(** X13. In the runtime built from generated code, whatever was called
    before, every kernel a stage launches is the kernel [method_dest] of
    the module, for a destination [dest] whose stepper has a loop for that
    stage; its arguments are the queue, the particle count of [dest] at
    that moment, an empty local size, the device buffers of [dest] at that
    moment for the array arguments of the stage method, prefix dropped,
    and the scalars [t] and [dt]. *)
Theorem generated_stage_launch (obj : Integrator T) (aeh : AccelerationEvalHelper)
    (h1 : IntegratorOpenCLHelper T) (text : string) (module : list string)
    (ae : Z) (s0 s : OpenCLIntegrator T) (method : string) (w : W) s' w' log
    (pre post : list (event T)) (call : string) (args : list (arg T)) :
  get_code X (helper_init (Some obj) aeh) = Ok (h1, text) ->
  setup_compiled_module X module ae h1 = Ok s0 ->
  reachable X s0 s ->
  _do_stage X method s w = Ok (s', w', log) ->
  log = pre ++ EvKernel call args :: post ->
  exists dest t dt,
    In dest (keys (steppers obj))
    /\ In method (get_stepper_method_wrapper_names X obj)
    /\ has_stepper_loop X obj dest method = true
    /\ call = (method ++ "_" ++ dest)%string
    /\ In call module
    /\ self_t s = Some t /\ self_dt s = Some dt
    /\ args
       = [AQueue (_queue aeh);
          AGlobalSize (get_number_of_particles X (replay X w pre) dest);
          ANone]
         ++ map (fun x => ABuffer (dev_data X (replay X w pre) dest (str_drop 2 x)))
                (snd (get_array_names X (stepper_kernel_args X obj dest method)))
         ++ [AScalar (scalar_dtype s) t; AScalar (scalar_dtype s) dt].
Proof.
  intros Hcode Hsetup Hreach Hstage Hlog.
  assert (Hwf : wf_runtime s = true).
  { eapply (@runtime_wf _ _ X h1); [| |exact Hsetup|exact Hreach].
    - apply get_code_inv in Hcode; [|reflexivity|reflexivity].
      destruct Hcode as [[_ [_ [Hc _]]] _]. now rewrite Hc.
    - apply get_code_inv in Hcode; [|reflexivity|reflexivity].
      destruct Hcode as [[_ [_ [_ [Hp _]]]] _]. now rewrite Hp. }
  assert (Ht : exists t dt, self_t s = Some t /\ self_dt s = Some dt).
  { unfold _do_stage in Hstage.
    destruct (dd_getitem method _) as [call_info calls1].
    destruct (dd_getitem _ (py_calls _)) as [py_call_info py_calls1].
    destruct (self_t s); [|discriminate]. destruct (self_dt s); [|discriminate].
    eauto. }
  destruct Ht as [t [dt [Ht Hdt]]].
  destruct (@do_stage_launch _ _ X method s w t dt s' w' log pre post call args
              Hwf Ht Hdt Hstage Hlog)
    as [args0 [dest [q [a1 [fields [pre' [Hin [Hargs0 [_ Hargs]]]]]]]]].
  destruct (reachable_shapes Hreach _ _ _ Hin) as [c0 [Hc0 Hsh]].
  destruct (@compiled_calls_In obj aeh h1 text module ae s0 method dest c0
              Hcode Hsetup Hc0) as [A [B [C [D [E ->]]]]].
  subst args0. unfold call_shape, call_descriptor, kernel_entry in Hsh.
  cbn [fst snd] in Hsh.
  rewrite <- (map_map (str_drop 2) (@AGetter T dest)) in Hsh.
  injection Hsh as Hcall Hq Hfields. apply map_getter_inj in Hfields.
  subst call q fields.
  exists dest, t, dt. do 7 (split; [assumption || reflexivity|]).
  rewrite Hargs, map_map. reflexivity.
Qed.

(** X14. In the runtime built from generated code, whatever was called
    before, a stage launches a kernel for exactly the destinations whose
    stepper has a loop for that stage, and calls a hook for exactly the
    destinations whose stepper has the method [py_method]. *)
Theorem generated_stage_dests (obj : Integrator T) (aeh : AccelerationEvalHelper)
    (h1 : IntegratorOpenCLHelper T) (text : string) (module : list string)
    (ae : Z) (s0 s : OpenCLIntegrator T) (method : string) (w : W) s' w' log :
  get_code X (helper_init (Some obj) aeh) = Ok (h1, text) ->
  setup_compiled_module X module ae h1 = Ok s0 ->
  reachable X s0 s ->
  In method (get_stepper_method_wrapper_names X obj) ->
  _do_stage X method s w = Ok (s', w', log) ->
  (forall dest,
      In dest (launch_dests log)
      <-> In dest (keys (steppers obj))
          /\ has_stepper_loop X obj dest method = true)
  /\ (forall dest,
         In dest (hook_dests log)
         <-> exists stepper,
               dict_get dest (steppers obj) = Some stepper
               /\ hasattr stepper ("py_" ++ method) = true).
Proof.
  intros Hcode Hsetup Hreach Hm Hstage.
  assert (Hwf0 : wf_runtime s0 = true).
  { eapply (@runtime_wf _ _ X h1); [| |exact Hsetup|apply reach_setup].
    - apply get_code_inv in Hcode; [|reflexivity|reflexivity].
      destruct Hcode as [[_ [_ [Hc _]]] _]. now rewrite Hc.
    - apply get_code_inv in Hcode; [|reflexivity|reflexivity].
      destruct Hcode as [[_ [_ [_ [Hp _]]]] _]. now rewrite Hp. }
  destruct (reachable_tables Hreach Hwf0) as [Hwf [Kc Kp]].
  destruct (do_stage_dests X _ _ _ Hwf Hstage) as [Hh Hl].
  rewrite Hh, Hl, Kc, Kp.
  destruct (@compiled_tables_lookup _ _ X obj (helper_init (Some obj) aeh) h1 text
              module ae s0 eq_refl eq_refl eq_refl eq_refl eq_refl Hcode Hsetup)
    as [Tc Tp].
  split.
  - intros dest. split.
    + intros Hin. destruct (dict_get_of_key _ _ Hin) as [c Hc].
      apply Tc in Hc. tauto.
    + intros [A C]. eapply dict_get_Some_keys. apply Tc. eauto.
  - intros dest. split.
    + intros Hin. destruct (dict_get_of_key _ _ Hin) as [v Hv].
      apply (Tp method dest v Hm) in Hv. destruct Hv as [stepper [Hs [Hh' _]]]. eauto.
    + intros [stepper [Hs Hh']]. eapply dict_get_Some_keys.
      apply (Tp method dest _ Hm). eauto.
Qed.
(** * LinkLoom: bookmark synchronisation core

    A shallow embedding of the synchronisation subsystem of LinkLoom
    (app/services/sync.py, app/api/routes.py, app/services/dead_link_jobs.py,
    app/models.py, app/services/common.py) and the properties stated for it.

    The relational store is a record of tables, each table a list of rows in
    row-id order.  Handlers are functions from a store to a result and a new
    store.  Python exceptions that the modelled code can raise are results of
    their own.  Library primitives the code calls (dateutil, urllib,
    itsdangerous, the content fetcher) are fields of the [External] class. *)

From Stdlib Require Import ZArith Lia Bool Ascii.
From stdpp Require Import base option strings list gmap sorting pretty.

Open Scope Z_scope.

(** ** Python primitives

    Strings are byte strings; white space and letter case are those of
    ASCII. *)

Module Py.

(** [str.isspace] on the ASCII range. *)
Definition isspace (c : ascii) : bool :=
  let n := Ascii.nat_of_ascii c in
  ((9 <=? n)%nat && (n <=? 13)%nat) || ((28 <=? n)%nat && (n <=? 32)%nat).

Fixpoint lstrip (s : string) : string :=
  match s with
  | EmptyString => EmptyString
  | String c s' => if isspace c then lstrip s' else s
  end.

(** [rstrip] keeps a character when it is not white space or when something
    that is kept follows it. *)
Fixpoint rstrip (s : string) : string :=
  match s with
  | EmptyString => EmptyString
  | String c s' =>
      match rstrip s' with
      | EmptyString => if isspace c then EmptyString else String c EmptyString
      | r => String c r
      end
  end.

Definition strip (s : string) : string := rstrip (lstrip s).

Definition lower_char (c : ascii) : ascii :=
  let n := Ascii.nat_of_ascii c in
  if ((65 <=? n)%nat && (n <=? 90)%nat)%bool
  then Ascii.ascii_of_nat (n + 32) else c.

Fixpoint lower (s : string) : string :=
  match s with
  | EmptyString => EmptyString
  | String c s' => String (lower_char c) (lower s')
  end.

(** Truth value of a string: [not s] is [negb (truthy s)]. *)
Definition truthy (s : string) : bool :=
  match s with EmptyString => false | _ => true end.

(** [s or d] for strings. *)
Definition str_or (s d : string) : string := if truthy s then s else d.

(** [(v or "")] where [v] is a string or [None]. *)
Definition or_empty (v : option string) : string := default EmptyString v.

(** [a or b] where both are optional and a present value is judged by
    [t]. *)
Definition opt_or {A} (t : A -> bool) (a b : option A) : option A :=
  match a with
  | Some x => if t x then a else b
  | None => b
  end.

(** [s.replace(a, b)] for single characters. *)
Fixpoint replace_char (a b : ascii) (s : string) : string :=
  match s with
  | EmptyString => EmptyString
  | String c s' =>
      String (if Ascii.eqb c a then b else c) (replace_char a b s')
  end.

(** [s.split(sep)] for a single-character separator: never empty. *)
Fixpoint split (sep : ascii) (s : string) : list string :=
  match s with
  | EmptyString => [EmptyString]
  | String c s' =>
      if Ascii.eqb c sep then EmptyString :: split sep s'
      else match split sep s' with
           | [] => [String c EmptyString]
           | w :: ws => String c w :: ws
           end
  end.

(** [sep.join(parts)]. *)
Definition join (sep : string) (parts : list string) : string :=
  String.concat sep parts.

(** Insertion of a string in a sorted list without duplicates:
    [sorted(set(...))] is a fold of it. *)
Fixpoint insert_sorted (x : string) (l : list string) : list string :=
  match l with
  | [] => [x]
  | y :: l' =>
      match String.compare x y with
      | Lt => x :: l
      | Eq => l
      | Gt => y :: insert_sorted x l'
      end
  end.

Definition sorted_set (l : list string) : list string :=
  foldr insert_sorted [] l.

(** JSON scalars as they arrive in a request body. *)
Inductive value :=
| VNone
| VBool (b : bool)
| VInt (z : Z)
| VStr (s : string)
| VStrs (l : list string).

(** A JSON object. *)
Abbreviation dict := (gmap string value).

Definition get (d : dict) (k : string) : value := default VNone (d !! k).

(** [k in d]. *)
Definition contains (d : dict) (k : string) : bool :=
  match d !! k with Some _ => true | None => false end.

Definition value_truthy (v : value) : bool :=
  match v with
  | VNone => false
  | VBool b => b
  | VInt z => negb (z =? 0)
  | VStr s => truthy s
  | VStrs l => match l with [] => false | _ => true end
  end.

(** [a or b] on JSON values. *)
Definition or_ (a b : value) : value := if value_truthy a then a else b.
------------------------------------------------------------------------
§ **Exercise**
How many lines of the material above contain the string "eauto"? Answer with the number only.

§ **Answer box**
4